◆ WHAT THE TASK REQUIRES ◆
Where the records below show a line containing "(fun interleaved i =>", start copying; end with the line containing "let col := (i / numRows)%nat in", and copy it too.

[Saved entries]
Fixpoint sortBy {A : Type} (cmp : A -> A -> Z) (l : list A) : list A :=
  match l with
  | [] => []
  | x :: t => sortInsert cmp x (sortBy cmp t)
  end.

(** Bit [bit] of byte [i] inverted, as a channel error would. *)
Definition flipBit (i : nat) (bit : Z) (a : list Z) : list Z :=
  store i (Z.lxor (load a i) (2 ^ bit)) a.

(** Position [j] of a grid read along rows of [b] cells, as the position of
    the same cell read along columns of [a] cells. *)
Definition transpose (a b j : nat) : nat := ((j mod b) * a + j / b)%nat.

(** A loop that stores [g i] at index [f i] for [i] from 0 to [n - 1]. *)
Definition scatter (f : nat -> nat) (g : nat -> Z) (n : nat) (init : list Z) : list Z :=
  fold_left (fun a i => store (f i) (g i) a) (seq 0 n) init.

(** The bytes of an ASCII string ([TextEncoder] on ASCII input). *)
Definition ascii_bytes (s : string) : list Z :=
  map (fun c => Z.of_nat (nat_of_ascii c)) (list_ascii_of_string s).

(* ================================================================= *)
(** ** Encoding layer *)

Module Encoding.

Definition MAX_PAYLOAD_SIZE : nat := 256.
Definition INTERLEAVE_DEPTH : nat := 8.
Definition MESSAGE_TYPES_DATA : Z := 0x02.

Record Stats := mkStats {
  bytesEncoded : Z;
  bytesDecoded : Z;
  framesCreated : Z;
  framesDecoded : Z;
  crcErrors : Z;
  correctedErrors : Z
}.

Record EncodingLayer := mkLayer {
  maxPayloadSize : nat;
  interleaveDepth : nat;
  stats : Stats
}.

(** [new EncodingLayer()] with no options. *)
Definition newLayer : EncodingLayer :=
  mkLayer MAX_PAYLOAD_SIZE INTERLEAVE_DEPTH (mkStats 0 0 0 0 0 0).

Definition withStats (self : EncodingLayer) (s : Stats) : EncodingLayer :=
  mkLayer (maxPayloadSize self) (interleaveDepth self) s.

(** *** CRC-32 *)

(** One round of the inner loop of [_generateCRCTable]. *)
Definition crcRound (crc : Z) : Z :=
  if JS.truthy (JS.band crc 1)
  then JS.bxor 0xEDB88320 (JS.shr crc 1)
  else JS.shr crc 1.

(** [_generateCRCTable]: entry [i] is stored into a [Uint32Array]. *)
Definition generateCRCTable : list Z :=
  map (fun i => JS.toUint32 (iter 8 crcRound (Z.of_nat i))) (seq 0 256).

Definition crcTable : list Z := generateCRCTable.

(** The body of the loop of [calculateCRC]. *)
Definition crcUpdate (table : list Z) (crc b : Z) : Z :=
  JS.bxor (nth (Z.to_nat (JS.band (JS.bxor crc b) 0xFF)) table 0) (JS.shr crc 8).

Definition calculateCRC_with (table : list Z) (data : list Z) : Z :=
  JS.shr (JS.bxor (fold_left (crcUpdate table) data 0xFFFFFFFF) 0xFFFFFFFF) 0.

Definition calculateCRC (data : list Z) : Z := calculateCRC_with crcTable data.

(** *** Frames *)

Record FrameOptions := mkOptions {
  opt_type : option Z;
  opt_sequence : option Z;
  opt_flags : option Z
}.

Definition noOptions : FrameOptions := mkOptions None None None.

(** [createFrame(payload, options)] for a [Uint8Array] payload. *)
Definition createFrame (payload : list Z) (options : FrameOptions)
    (self : EncodingLayer) : list Z * EncodingLayer :=
  let type := JS.orDefault (opt_type options) MESSAGE_TYPES_DATA in
  let sequence := JS.orDefault (opt_sequence options) 0 in
  let flags := JS.orDefault (opt_flags options) 0 in
  let payloadBytes := payload in
  let headerSize := 8%nat in
  let frameSize := (headerSize + length payloadBytes + 4)%nat in
  let frame := u8_new frameSize in
  let frame := store 0 0xAC frame in
  let frame := store 1 0x4D frame in
  let frame := store 2 type frame in
  let frame := store 3 flags frame in
  let frame := store 4 (JS.band (JS.sar sequence 8) 0xFF) frame in
  let frame := store 5 (JS.band sequence 0xFF) frame in
  let frame := store 6 (JS.band (JS.sar (Z.of_nat (length payloadBytes)) 8) 0xFF) frame in
  let frame := store 7 (JS.band (Z.of_nat (length payloadBytes)) 0xFF) frame in
  let frame := set_from frame payloadBytes headerSize in
  let crc := calculateCRC (slice frame 0 (headerSize + length payloadBytes)) in
  let frame := store (headerSize + length payloadBytes) (JS.band (JS.sar crc 24) 0xFF) frame in
  let frame := store (headerSize + length payloadBytes + 1) (JS.band (JS.sar crc 16) 0xFF) frame in
  let frame := store (headerSize + length payloadBytes + 2) (JS.band (JS.sar crc 8) 0xFF) frame in
  let frame := store (headerSize + length payloadBytes + 3) (JS.band crc 0xFF) frame in
  let s := stats self in
  (frame,
   withStats self
     (mkStats (bytesEncoded s + Z.of_nat frameSize) (bytesDecoded s)
        (framesCreated s + 1) (framesDecoded s) (crcErrors s) (correctedErrors s))).

(** The object [parseFrame] returns: a failure carries its [error] string and
    whether [correctable: true] is present. *)
Inductive ParseResult :=
| Invalid (error : string) (correctable : bool)
| Valid (type flags sequence : Z) (payload : list Z) (payloadLength : Z).

Definition FrameTooShort : ParseResult := Invalid "Frame too short" false.
Definition InvalidMagic : ParseResult := Invalid "Invalid magic bytes" false.
Definition FrameTruncated : ParseResult := Invalid "Frame truncated" false.
Definition CRCMismatch : ParseResult := Invalid "CRC mismatch" true.

(** The CRC as [parseFrame] reads it back: four bytes combined with [<<] and
    [|], hence a signed 32-bit number. *)
Definition receivedCRC (frame : list Z) (pl : nat) : Z :=
  JS.bor
    (JS.bor
       (JS.bor (JS.shl (load frame (8 + pl)) 24)
               (JS.shl (load frame (8 + pl + 1)) 16))
       (JS.shl (load frame (8 + pl + 2)) 8))
    (load frame (8 + pl + 3)).

(** [parseFrame(frame)]. *)
Definition parseFrame (frame : list Z) (self : EncodingLayer)
    : ParseResult * EncodingLayer :=
  if (length frame <? 12)%nat then (FrameTooShort, self) else
  if negb (load frame 0 =? 0xAC) || negb (load frame 1 =? 0x4D)
  then (InvalidMagic, self) else
  let type := load frame 2 in
  let flags := load frame 3 in
  let sequence := JS.bor (JS.shl (load frame 4) 8) (load frame 5) in
  let payloadLength := JS.bor (JS.shl (load frame 6) 8) (load frame 7) in
  let expectedLength := 8 + payloadLength + 4 in
  if Z.of_nat (length frame) <? expectedLength then (FrameTruncated, self) else
  let pl := Z.to_nat payloadLength in
  let payload := slice frame 8 (8 + pl) in
  let calculatedCRC := calculateCRC (slice frame 0 (8 + pl)) in
  let s := stats self in
  if negb (receivedCRC frame pl =? calculatedCRC)
  then (CRCMismatch,
        withStats self
          (mkStats (bytesEncoded s) (bytesDecoded s) (framesCreated s)
             (framesDecoded s) (crcErrors s + 1) (correctedErrors s)))
  else (Valid type flags sequence payload payloadLength,
        withStats self
          (mkStats (bytesEncoded s) (bytesDecoded s + Z.of_nat (length frame))
             (framesCreated s) (framesDecoded s + 1) (crcErrors s)
             (correctedErrors s))).

(** *** Forward error correction *)

(** [Math.ceil(a / b)] for a length [a] and a positive [b]. *)
Definition ceilDiv (a b : nat) : nat := ((a + b - 1) / b)%nat.

(** [_interleave(data)]: fill row by row, read column by column. *)
Definition interleave (depth : nat) (data : list Z) : list Z :=
  let numRows := ceilDiv (length data) depth in
  fold_left
    (fun interleaved i =>
       let row := (i / depth)%nat in
       let col := (i mod depth)%nat in
       let newIndex := (col * numRows + row)%nat in
       store newIndex (load data i) interleaved)
    (seq 0 (length data))
    (u8_new (numRows * depth)).

(** [_deinterleave(data)]. *)
Definition deinterleave (depth : nat) (data : list Z) : list Z :=
  let numRows := ceilDiv (length data) depth in
  fold_left
    (fun deinterleaved i =>
       let col := (i / numRows)%nat in
       let row := (i mod numRows)%nat in
       let originalIndex := (row * depth + col)%nat in
       if (originalIndex <? length data)%nat
       then store originalIndex (load data i) deinterleaved
       else deinterleaved)
    (seq 0 (length data))
    (u8_new (length data)).

(** The first loop of [applyFEC]: every byte three times. *)
Definition expand (data : list Z) : list Z :=
  fold_left
    (fun expanded i =>
       let expanded := store (i * 3) (load data i) expanded in
       let expanded := store (i * 3 + 1) (load data i) expanded in
       store (i * 3 + 2) (load data i) expanded)
    (seq 0 (length data))
    (u8_new (length data * 3)).

(** [applyFEC(data)]. *)
Definition applyFEC (data : list Z) (self : EncodingLayer) : list Z :=
  interleave (interleaveDepth self) (expand data).

(** One round of the bit loop of [decodeFEC], on the pair of [result] and
    [this.stats.correctedErrors]. *)
Definition voteBit (b1 b2 b3 : Z) (acc : Z * Z) (bit : nat) : Z * Z :=
  let '(result, corrected) := acc in
  let mask := JS.shl 1 (Z.of_nat bit) in
  let votes :=
    (if JS.truthy (JS.band b1 mask) then 1 else 0) +
    (if JS.truthy (JS.band b2 mask) then 1 else 0) +
    (if JS.truthy (JS.band b3 mask) then 1 else 0) in
  if 2 <=? votes
  then (JS.bor result mask, if votes <? 3 then corrected + 1 else corrected)
  else (result, corrected).

Definition majority (b1 b2 b3 corrected : Z) : Z * Z :=
  fold_left (voteBit b1 b2 b3) (seq 0 8) (0, corrected).

(** The voting loop of [decodeFEC]; [new Uint8Array(length / 3)] truncates
    its argument to an integer. *)
Definition voteAll (deinterleaved : list Z) (corrected : Z) : list Z * Z :=
  fold_left
    (fun '(decoded, corrected) i =>
       let b1 := load deinterleaved (i * 3) in
       let b2 := load deinterleaved (i * 3 + 1) in
       let b3 := load deinterleaved (i * 3 + 2) in
       let '(result, corrected) := majority b1 b2 b3 corrected in
       (store i result decoded, corrected))
    (seq 0 (length deinterleaved / 3))
    (u8_new (length deinterleaved / 3), corrected).

(** [decodeFEC(data)]. *)
Definition decodeFEC (data : list Z) (self : EncodingLayer)
    : list Z * EncodingLayer :=
  let deinterleaved := deinterleave (interleaveDepth self) data in
  let s := stats self in
  let '(decoded, corrected) := voteAll deinterleaved (correctedErrors s) in
  (decoded,
   withStats self
     (mkStats (bytesEncoded s) (bytesDecoded s) (framesCreated s)
        (framesDecoded s) (crcErrors s) corrected)).

(** *** Fragmentation and reassembly *)

(** [fragmentData(data, options)] for a [Uint8Array]; [maxPayloadSize] is
    never 0 (the constructor replaces 0 by the default). *)
Definition fragmentData (data : list Z) (type : option Z)
    (self : EncodingLayer) : list (list Z) * EncodingLayer :=
  let type := JS.orDefault type MESSAGE_TYPES_DATA in
  let maxSize := maxPayloadSize self in
  let totalFragments := ceilDiv (length data) maxSize in
  fold_left
    (fun '(fragments, self) i =>
       let start := (i * maxSize)%nat in
       let end_ := Nat.min (start + maxSize) (length data) in
       let fragment := slice data start end_ in
       let flags := 0 in
       let flags :=
         if Z.of_nat i <? Z.of_nat totalFragments - 1
         then JS.bor flags 0x80 else flags in
       let flags := if (i =? 0)%nat then JS.bor flags 0x40 else flags in
       let '(frame, self) :=
         createFrame fragment
           (mkOptions (Some type) (Some (Z.of_nat i)) (Some flags)) self in
       (fragments ++ [frame], self))
    (seq 0 totalFragments)
    ([], self).

(** What [reassembleData] reads of a parsed fragment. *)
Record Fragment := mkFragment {
  f_sequence : Z;
  f_flags : Z;
  f_payload : list Z
}.

Inductive ReassembleResult :=
| Incomplete (error : string)
| Complete (data : list Z) (fragmentCount : nat).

◆ EXPECTED OUTPUT ◆
    (fun interleaved i =>
       let row := (i / depth)%nat in
       let col := (i mod depth)%nat in
       let newIndex := (col * numRows + row)%nat in
       store newIndex (load data i) interleaved)
    (seq 0 (length data))
    (u8_new (numRows * depth)).

(** [_deinterleave(data)]. *)
Definition deinterleave (depth : nat) (data : list Z) : list Z :=
  let numRows := ceilDiv (length data) depth in
  fold_left
    (fun deinterleaved i =>
       let col := (i / numRows)%nat in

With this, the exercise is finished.